Saved entries:
--
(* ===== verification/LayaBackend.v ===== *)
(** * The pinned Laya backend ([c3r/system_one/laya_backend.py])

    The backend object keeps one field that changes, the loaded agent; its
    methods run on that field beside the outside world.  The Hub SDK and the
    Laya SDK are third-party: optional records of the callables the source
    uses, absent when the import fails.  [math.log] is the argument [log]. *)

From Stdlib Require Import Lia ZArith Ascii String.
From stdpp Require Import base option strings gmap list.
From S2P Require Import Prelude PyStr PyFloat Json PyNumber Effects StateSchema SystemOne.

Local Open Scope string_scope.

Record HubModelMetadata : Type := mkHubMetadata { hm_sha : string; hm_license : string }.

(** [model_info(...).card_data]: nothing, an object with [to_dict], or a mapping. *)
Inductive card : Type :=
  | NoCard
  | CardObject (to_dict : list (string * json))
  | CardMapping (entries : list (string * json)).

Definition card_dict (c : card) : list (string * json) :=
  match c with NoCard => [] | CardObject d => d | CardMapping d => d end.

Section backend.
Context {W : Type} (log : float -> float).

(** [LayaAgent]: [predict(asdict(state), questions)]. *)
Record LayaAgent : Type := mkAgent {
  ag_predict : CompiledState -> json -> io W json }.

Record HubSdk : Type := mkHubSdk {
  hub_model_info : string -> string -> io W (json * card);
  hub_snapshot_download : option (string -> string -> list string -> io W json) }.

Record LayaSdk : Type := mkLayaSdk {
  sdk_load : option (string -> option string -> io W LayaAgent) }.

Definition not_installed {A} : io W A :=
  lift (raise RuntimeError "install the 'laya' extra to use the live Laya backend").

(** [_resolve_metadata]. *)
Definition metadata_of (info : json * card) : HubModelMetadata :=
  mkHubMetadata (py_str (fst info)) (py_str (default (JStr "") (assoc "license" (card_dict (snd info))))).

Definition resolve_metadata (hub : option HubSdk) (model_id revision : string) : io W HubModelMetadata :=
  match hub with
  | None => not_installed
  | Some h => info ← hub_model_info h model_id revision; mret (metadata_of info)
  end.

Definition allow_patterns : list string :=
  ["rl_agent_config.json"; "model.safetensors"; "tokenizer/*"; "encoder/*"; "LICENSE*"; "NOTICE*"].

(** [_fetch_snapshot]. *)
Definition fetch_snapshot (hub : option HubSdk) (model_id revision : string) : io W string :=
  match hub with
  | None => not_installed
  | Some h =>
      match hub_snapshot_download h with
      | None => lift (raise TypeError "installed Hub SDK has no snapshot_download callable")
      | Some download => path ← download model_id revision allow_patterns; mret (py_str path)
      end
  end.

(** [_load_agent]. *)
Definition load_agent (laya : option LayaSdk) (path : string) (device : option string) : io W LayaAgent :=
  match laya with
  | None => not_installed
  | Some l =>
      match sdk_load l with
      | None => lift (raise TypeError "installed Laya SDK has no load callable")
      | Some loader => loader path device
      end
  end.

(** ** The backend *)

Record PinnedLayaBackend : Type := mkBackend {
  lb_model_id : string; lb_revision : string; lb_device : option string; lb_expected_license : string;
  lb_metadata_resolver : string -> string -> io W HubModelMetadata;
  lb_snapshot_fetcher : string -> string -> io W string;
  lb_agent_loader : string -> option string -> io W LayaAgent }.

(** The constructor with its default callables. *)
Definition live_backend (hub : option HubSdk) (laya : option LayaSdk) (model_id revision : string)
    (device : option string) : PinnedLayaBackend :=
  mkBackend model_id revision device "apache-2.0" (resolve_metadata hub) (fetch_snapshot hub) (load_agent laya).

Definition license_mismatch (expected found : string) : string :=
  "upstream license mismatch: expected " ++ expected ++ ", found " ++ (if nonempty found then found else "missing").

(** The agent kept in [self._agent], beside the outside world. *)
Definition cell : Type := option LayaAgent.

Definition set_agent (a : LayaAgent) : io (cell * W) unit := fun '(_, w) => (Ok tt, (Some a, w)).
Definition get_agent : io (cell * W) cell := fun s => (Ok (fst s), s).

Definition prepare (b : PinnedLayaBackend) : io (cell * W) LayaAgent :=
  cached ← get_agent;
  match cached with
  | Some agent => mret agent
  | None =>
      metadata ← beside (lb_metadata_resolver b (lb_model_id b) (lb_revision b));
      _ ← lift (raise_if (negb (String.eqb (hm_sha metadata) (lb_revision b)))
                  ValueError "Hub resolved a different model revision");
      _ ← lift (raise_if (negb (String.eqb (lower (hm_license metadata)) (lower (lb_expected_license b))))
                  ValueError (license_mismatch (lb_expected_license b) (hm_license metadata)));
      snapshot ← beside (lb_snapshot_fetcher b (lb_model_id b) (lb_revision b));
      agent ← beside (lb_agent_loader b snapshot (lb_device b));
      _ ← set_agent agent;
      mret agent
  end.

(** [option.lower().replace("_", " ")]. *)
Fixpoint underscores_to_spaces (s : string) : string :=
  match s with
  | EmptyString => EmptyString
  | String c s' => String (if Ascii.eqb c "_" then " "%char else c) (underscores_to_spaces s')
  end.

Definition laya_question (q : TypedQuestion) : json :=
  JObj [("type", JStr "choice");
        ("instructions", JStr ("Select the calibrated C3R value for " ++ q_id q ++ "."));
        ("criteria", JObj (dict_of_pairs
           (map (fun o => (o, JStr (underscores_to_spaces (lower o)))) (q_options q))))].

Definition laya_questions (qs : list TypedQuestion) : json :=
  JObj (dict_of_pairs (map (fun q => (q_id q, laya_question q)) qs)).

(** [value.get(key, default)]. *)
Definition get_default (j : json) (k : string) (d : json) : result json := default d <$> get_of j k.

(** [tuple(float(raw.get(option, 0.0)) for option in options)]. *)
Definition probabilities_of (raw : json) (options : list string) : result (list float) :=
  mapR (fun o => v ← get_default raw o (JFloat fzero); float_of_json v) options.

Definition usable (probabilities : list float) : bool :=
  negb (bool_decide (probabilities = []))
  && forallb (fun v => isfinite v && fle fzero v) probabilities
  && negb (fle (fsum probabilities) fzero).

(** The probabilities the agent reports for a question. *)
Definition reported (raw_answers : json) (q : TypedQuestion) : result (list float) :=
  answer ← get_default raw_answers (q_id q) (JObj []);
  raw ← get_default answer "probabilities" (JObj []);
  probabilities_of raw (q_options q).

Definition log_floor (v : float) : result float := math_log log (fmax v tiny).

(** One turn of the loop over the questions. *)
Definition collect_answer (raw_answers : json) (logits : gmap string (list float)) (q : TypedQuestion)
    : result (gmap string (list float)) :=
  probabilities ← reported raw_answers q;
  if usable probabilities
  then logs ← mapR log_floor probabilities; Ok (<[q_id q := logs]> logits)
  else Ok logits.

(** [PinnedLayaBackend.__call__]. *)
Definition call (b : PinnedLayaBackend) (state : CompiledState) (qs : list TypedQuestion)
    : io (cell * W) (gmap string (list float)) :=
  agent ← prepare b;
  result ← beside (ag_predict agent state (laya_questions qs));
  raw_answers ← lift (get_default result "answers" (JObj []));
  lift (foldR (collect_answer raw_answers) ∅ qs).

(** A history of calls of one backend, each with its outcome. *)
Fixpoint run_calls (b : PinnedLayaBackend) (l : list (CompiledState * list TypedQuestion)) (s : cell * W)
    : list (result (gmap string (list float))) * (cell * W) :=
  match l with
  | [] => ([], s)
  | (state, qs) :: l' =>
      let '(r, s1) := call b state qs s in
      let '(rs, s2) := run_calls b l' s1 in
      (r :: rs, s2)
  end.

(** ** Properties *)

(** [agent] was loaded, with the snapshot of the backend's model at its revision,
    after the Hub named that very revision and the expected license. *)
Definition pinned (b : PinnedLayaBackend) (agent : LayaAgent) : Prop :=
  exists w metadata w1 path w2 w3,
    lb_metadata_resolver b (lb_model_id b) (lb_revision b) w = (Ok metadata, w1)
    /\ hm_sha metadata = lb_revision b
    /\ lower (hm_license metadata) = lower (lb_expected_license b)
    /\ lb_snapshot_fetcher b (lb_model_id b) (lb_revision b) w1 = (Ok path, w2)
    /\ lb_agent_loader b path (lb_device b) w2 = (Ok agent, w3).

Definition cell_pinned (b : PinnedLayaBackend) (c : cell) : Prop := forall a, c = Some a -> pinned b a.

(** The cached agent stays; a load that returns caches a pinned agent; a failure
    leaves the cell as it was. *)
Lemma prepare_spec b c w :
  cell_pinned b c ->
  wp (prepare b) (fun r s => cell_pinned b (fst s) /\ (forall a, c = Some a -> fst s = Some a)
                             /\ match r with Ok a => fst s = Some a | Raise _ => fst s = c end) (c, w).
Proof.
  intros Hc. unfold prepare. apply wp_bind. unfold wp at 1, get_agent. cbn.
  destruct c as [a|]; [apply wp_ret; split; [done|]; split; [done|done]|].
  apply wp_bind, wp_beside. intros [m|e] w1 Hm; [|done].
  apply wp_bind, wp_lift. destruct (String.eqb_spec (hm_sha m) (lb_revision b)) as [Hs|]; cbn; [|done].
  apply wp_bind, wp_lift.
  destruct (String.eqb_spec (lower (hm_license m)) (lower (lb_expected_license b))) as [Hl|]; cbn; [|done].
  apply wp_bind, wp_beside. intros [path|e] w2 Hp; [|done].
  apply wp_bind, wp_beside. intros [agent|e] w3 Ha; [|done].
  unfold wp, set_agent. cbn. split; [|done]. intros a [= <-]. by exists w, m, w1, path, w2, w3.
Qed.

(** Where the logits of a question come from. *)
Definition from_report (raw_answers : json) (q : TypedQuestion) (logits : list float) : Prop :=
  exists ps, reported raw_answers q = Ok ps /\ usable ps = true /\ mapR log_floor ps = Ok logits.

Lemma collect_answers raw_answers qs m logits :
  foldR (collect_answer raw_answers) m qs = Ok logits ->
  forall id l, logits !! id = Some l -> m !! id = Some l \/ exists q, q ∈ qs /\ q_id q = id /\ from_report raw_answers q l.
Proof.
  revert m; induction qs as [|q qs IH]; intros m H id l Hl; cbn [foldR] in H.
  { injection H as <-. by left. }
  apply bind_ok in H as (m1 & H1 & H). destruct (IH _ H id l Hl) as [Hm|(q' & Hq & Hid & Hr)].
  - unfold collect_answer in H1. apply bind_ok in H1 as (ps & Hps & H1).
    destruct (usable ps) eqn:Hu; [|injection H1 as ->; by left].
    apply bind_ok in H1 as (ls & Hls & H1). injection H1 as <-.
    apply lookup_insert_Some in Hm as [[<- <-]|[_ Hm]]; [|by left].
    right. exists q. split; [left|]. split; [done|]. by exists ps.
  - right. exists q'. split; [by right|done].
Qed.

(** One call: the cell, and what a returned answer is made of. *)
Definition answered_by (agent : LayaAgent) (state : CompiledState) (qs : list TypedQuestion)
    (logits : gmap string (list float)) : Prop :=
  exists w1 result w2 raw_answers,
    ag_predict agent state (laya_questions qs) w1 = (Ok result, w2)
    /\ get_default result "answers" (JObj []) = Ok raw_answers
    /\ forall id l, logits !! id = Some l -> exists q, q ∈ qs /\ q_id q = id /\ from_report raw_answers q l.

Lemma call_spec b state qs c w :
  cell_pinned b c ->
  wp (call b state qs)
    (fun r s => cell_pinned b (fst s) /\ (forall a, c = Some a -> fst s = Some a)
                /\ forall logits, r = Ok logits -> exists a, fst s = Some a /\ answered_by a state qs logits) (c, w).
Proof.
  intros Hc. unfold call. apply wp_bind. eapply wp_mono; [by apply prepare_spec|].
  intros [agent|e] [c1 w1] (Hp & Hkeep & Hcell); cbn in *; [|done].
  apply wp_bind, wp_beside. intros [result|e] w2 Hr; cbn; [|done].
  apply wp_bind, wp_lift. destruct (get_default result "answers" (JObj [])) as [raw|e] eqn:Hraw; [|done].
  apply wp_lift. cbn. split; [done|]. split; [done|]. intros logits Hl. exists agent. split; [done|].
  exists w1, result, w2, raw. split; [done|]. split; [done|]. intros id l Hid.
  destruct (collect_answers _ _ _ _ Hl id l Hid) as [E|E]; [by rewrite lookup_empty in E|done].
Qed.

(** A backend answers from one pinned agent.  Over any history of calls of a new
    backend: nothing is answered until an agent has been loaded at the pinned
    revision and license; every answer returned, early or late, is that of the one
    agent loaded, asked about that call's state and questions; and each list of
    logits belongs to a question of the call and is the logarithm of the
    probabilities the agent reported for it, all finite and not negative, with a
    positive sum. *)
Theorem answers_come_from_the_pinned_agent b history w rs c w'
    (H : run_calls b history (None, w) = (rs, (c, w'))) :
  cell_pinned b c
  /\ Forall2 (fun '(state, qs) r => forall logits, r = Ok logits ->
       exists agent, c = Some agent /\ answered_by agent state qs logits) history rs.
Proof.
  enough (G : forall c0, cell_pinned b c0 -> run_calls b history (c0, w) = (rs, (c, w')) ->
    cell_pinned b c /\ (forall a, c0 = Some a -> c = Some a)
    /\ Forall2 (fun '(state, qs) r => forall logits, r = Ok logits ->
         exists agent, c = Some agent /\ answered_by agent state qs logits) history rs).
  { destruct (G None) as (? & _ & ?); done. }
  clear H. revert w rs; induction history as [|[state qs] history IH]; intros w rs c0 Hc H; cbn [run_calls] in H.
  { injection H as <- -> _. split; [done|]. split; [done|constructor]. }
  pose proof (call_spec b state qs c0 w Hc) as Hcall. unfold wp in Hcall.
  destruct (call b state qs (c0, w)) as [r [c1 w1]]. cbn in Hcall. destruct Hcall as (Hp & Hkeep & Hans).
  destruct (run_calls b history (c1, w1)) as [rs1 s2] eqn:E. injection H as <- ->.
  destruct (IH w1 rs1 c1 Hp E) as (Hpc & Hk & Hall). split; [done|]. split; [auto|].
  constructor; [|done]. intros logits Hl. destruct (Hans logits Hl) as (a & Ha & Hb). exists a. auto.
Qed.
--
- **TO DO**: Each line of the entries where the string "injection" occurs should be shown.

- **SOLUTION BELOW**:
  { injection H as <-. by left. }
    destruct (usable ps) eqn:Hu; [|injection H1 as ->; by left].
    apply bind_ok in H1 as (ls & Hls & H1). injection H1 as <-.
  { injection H as <- -> _. split; [done|]. split; [done|constructor]. }
  destruct (run_calls b history (c1, w1)) as [rs1 s2] eqn:E. injection H as <- ->.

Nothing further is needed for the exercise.